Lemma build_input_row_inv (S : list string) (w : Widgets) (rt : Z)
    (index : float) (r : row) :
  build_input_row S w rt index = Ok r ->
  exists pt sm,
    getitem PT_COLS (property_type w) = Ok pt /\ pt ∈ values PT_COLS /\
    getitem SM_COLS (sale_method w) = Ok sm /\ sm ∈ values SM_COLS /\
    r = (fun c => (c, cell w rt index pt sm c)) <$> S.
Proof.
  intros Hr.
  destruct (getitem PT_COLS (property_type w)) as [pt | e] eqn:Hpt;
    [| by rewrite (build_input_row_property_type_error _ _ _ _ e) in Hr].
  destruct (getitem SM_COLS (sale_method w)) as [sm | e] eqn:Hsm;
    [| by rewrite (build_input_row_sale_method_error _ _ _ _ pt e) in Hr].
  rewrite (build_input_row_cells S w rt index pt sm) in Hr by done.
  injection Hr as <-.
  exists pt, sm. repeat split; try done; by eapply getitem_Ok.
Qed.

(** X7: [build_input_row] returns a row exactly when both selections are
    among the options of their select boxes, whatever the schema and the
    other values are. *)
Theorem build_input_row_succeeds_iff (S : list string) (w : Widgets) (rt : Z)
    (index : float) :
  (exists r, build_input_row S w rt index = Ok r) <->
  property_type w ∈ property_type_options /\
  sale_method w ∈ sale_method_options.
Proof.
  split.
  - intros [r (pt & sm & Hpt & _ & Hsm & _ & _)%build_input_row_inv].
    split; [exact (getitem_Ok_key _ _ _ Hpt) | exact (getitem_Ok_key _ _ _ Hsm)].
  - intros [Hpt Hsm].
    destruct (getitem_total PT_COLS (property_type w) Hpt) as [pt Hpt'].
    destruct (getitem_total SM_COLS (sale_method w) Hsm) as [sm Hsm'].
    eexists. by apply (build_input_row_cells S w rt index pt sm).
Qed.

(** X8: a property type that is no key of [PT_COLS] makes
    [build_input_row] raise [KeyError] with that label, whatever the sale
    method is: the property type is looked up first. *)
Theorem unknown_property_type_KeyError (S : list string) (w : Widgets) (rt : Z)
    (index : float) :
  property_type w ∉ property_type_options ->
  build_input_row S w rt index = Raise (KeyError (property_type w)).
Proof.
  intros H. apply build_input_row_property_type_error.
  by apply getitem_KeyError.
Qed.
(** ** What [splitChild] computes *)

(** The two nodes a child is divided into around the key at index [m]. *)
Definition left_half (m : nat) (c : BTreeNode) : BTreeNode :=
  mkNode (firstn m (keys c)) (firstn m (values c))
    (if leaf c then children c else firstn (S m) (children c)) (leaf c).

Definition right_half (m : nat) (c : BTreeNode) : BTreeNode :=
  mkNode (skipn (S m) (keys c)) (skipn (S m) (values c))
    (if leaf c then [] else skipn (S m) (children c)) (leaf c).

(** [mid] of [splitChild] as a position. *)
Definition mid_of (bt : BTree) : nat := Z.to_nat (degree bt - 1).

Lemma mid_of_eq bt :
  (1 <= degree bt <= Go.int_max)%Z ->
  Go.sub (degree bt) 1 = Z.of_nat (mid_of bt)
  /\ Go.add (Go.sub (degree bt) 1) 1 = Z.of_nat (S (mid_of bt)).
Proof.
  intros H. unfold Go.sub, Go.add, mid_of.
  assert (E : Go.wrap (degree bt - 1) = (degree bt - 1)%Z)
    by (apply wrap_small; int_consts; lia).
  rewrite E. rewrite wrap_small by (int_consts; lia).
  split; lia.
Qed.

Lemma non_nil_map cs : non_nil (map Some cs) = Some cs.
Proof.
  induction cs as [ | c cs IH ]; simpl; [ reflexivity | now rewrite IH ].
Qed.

+ + + +

* [Activity] Write out the listing above, keeping every word exactly.

* [Task response]
Lemma build_input_row_inv (S : list string) (w : Widgets) (rt : Z)
    (index : float) (r : row) :
  build_input_row S w rt index = Ok r ->
  exists pt sm,
    getitem PT_COLS (property_type w) = Ok pt /\ pt ∈ values PT_COLS /\
    getitem SM_COLS (sale_method w) = Ok sm /\ sm ∈ values SM_COLS /\
    r = (fun c => (c, cell w rt index pt sm c)) <$> S.
Proof.
  intros Hr.
  destruct (getitem PT_COLS (property_type w)) as [pt | e] eqn:Hpt;
    [| by rewrite (build_input_row_property_type_error _ _ _ _ e) in Hr].
  destruct (getitem SM_COLS (sale_method w)) as [sm | e] eqn:Hsm;
    [| by rewrite (build_input_row_sale_method_error _ _ _ _ pt e) in Hr].
  rewrite (build_input_row_cells S w rt index pt sm) in Hr by done.
  injection Hr as <-.
  exists pt, sm. repeat split; try done; by eapply getitem_Ok.
Qed.

(** X7: [build_input_row] returns a row exactly when both selections are
    among the options of their select boxes, whatever the schema and the
    other values are. *)
Theorem build_input_row_succeeds_iff (S : list string) (w : Widgets) (rt : Z)
    (index : float) :
  (exists r, build_input_row S w rt index = Ok r) <->
  property_type w ∈ property_type_options /\
  sale_method w ∈ sale_method_options.
Proof.
  split.
  - intros [r (pt & sm & Hpt & _ & Hsm & _ & _)%build_input_row_inv].
    split; [exact (getitem_Ok_key _ _ _ Hpt) | exact (getitem_Ok_key _ _ _ Hsm)].
  - intros [Hpt Hsm].
    destruct (getitem_total PT_COLS (property_type w) Hpt) as [pt Hpt'].
    destruct (getitem_total SM_COLS (sale_method w) Hsm) as [sm Hsm'].
    eexists. by apply (build_input_row_cells S w rt index pt sm).
Qed.

(** X8: a property type that is no key of [PT_COLS] makes
    [build_input_row] raise [KeyError] with that label, whatever the sale
    method is: the property type is looked up first. *)
Theorem unknown_property_type_KeyError (S : list string) (w : Widgets) (rt : Z)
    (index : float) :
  property_type w ∉ property_type_options ->
  build_input_row S w rt index = Raise (KeyError (property_type w)).
Proof.
  intros H. apply build_input_row_property_type_error.
  by apply getitem_KeyError.
Qed.
(** ** What [splitChild] computes *)

(** The two nodes a child is divided into around the key at index [m]. *)
Definition left_half (m : nat) (c : BTreeNode) : BTreeNode :=
  mkNode (firstn m (keys c)) (firstn m (values c))
    (if leaf c then children c else firstn (S m) (children c)) (leaf c).

Definition right_half (m : nat) (c : BTreeNode) : BTreeNode :=
  mkNode (skipn (S m) (keys c)) (skipn (S m) (values c))
    (if leaf c then [] else skipn (S m) (children c)) (leaf c).

(** [mid] of [splitChild] as a position. *)
Definition mid_of (bt : BTree) : nat := Z.to_nat (degree bt - 1).

Lemma mid_of_eq bt :
  (1 <= degree bt <= Go.int_max)%Z ->
  Go.sub (degree bt) 1 = Z.of_nat (mid_of bt)
  /\ Go.add (Go.sub (degree bt) 1) 1 = Z.of_nat (S (mid_of bt)).
Proof.
  intros H. unfold Go.sub, Go.add, mid_of.
  assert (E : Go.wrap (degree bt - 1) = (degree bt - 1)%Z)
    by (apply wrap_small; int_consts; lia).
  rewrite E. rewrite wrap_small by (int_consts; lia).
  split; lia.
Qed.

Lemma non_nil_map cs : non_nil (map Some cs) = Some cs.
Proof.
  induction cs as [ | c cs IH ]; simpl; [ reflexivity | now rewrite IH ].
Qed.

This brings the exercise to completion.